All I have to offer this week are flowers.
It has been a difficult week in New Zealand. After more than 100 days of a return to Covid-free ‘normal life’, where the only major change has been closed borders and an absence of international travel in or out of the country, we are now on high alert with a fresh outbreak. Auckland is back in level 3 lockdown, the rest of us in level 2. It is a case of déjà vu.
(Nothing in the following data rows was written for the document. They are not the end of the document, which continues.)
Lemma parsecmd_iff c a : parsecmd b = Ok (c, a) ↔ g_line (toks b 0) c ∧ a = nulterminate c (b ++ [0]).
Proof.
  pose proof (toks_len 0 ltac:(lia)) as Hn. unfold parsecmd. split.
  - destruct (sound_all b Hb (parse_fuel b) 0%nat ltac:(lia)) as (HL & _). specialize (HL ltac:(unfold parse_fuel; lia)).
    destruct (parseline (parse_fuel b) b 0) as [[c' s]| |]; [|done|done]. destruct HL as (Hs & t & Et & Hg). cbn [pbind peek].
    destruct (Nat.eqb_spec (skip_ws b s) (length b)) as [E|E]; cbn [negb]; [|done]. apply (toks_done s Hs) in E. rewrite E, app_nil_r in Et.
    intros [= <- <-]. by rewrite Et.
  - intros [Hg ->]. destruct (complete_line b Hb _ _ Hg (parse_fuel b) 0%nat []) as (s & -> & Hs & Ts); [lia|by rewrite app_nil_r|by left|unfold parse_fuel; lia|].
    cbn [pbind peek]. rewrite (proj2 (toks_done s Hs) Ts), Nat.eqb_refl. done.
Qed.

Lemma parsecmd_ends : parsecmd b ≠ Fuel.
Proof.
  pose proof (toks_len 0 ltac:(lia)) as Hn. unfold parsecmd.
  destruct (sound_all b Hb (parse_fuel b) 0%nat ltac:(lia)) as (HL & _). specialize (HL ltac:(unfold parse_fuel; lia)).
  destruct (parseline (parse_fuel b) b 0) as [[c' s]| |]; [|done|done]. cbn [pbind peek]. by destruct (negb _).
Qed.
End Cut.

(** C17: parsecmd() on a line without NUL bytes ends, and returns the tree [c] exactly when the tokens of
    the line derive [c] in the grammar of command lines (precedence and nesting included: pipes bind
    tighter than the ampersands, those tighter than the semicolon, the redirections of a command wrap it
    in their order); every other line is a syntax error. *)
Theorem parsecmd_grammar b : Forall (λ c, c ≠ 0) b →
  parsecmd b ≠ Fuel ∧ ∀ c a, parsecmd b = Ok (c, a) ↔ g_line (toks b 0) c ∧ a = nulterminate c (b ++ [0]).
Proof. intros Hb. split; [by apply parsecmd_ends|]. intros c a. by apply parsecmd_iff. Qed.

(** the tree of a line that parses holds exactly the words of the line, and after nulterminate() the
    pointer of each of them reads as the C string that is the word's text: no cut destroys another word. *)
Theorem nulterminate_strings b c a : Forall (λ c, c ≠ 0) b → parsecmd b = Ok (c, a) →
  words c ≡ₚ token_words (toks b 0) ∧ length a = S (length b) ∧
  Forall (λ w : word, (w.1 < w.2 ≤ length b)%nat ∧ cstr (drop w.1 a) = text b w) (words c).
Proof.
  intros Hb (Hg & ->)%parsecmd_iff; [|done]. pose proof (words_line _ _ Hg) as Hw. rewrite nulterminate_words. split; [done|]. split; [rewrite cut_length, length_app; cbn; lia|].
  assert (Forall (word_ok b) (words c)) as Hok by (rewrite Hw; apply token_words_ok; [done|lia]).
  apply Forall_forall. intros w Hin. split; [|by apply cut_text]. rewrite Forall_forall in Hok. by destruct (Hok w Hin).
Qed.

Module Line0.
Definition line : list Z := bytes_of "ls -l|wc>f &".
Definition tree : cmd := BACK (PIPE (EXEC [(0, 2); (3, 5)]%nat) (REDIR (EXEC [(6, 8)%nat]) (mkRedir (9, 10)%nat 0x601 1))).

Lemma parsecmd_grammar_witness : Forall (λ c, c ≠ 0) line ∧ g_line (toks line 0) tree ∧ parsecmd line ≠ Fuel.
Proof.
  assert (Forall (λ c, c ≠ 0) line) as Hl by by repeat constructor. split; [done|]. destruct (parsecmd_grammar line Hl) as [Hf Hg]. split; [|done].
  apply (Hg tree (nulterminate tree (line ++ [0]))). vm_compute. reflexivity.
Defined.

Lemma nulterminate_strings_witness : parsecmd line = Ok (tree, nulterminate tree (line ++ [0])) ∧
  Forall (λ w : word, (w.1 < w.2 ≤ length line)%nat ∧ cstr (drop w.1 (nulterminate tree (line ++ [0]))) = text line w) (words tree).
Proof.
  assert (parsecmd line = Ok (tree, nulterminate tree (line ++ [0]))) as E by (vm_compute; reflexivity). split; [exact E|].
  apply (nulterminate_strings line tree (nulterminate tree (line ++ [0])) ltac:(by repeat constructor) E).
Defined.
End Line0.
For overseas readers, our highest level of lockdown, level 4, was one of the tightest lockdowns in the world. Level 3 sits at what most other countries called their lockdown so still stringent. We are in level 2 here which means practicing physical distancing, signing or scanning in and out of shops, adjusting to the thought of wearing masks – and a high level of personal anxiety. So pretty much the state of most of the world. It is tough when only a few days ago, we thought we had left all that behind us.
It is still early days in the pandemic. There is so much we do not know. My tolerance for the strident voices calling for opening the border, ‘learning to live with the virus’, returning to the old normality for the sake of businesses and The Economy (caps deliberate) is less than zero. There is no ‘old normality’ anywhere in the world and we had better get used to that for the next year or two at least. It is not locking down that is damaging business; it is Covid19. Business can not thrive in a situation with rampant Covid just as most can not thrive under lockdown. The choice is of an open business environment with uncontrolled community transmission, sickness, death and a very high level of anxiety and fear in the population or going for a safe but limited environment that is Covid-free most of the time. It is a stark choice but we have seen how that latter option works and I am happy to back that as the lesser of two evils.
So, we have battened down the hatches again. Like many around the rest of the country, I am grateful to the people of greater Auckland who are cooperating with efforts to stamp out this latest cluster. As I write this, it does appear to be just a single cluster, all connected to one source.
But the seasons and the plants are Covid free. It is wonderfully reassuring that the environment continues on its normal cycle even as the human inhabitants can not.
I brought home samples of three options for laying the paths in our new summer garden. The palest option is crushed limestone. While it is not as starkly white as some I have seen, I think we have decided it will be too bright, given we are going to have large areas of it. I am okay with the darker option which is largely crushed shell, though it is a little darker than I wanted. The middle one is a mix of the two and I think we will try for that one. All will compact down to give a fairly smooth surface. They are used widely on farm tracks and cattle races because they compact and don’t have sharp pieces to damage the hooves of livestock.
I retrieved this vireya rhododendron from a neglected area at the back of Mark’s vegetable garden and moved it into the Avenue Garden, where I was redoing all the underplanting two months ago. Working in our woodland areas, it occurred to me that if this garden is ever abandoned and left to its own devices, it would revert to a forest of nikau palms, puriri, kawakawa (pepper tree), tree ferns (ponga), karaka and seedling prunus, I pull out seedling nikau palms by the score and remove every seedling prunus that I come across.
In times of uncertainty, there are still flowers and gardens. Kia kaha, readers. Stay safe and stay sane.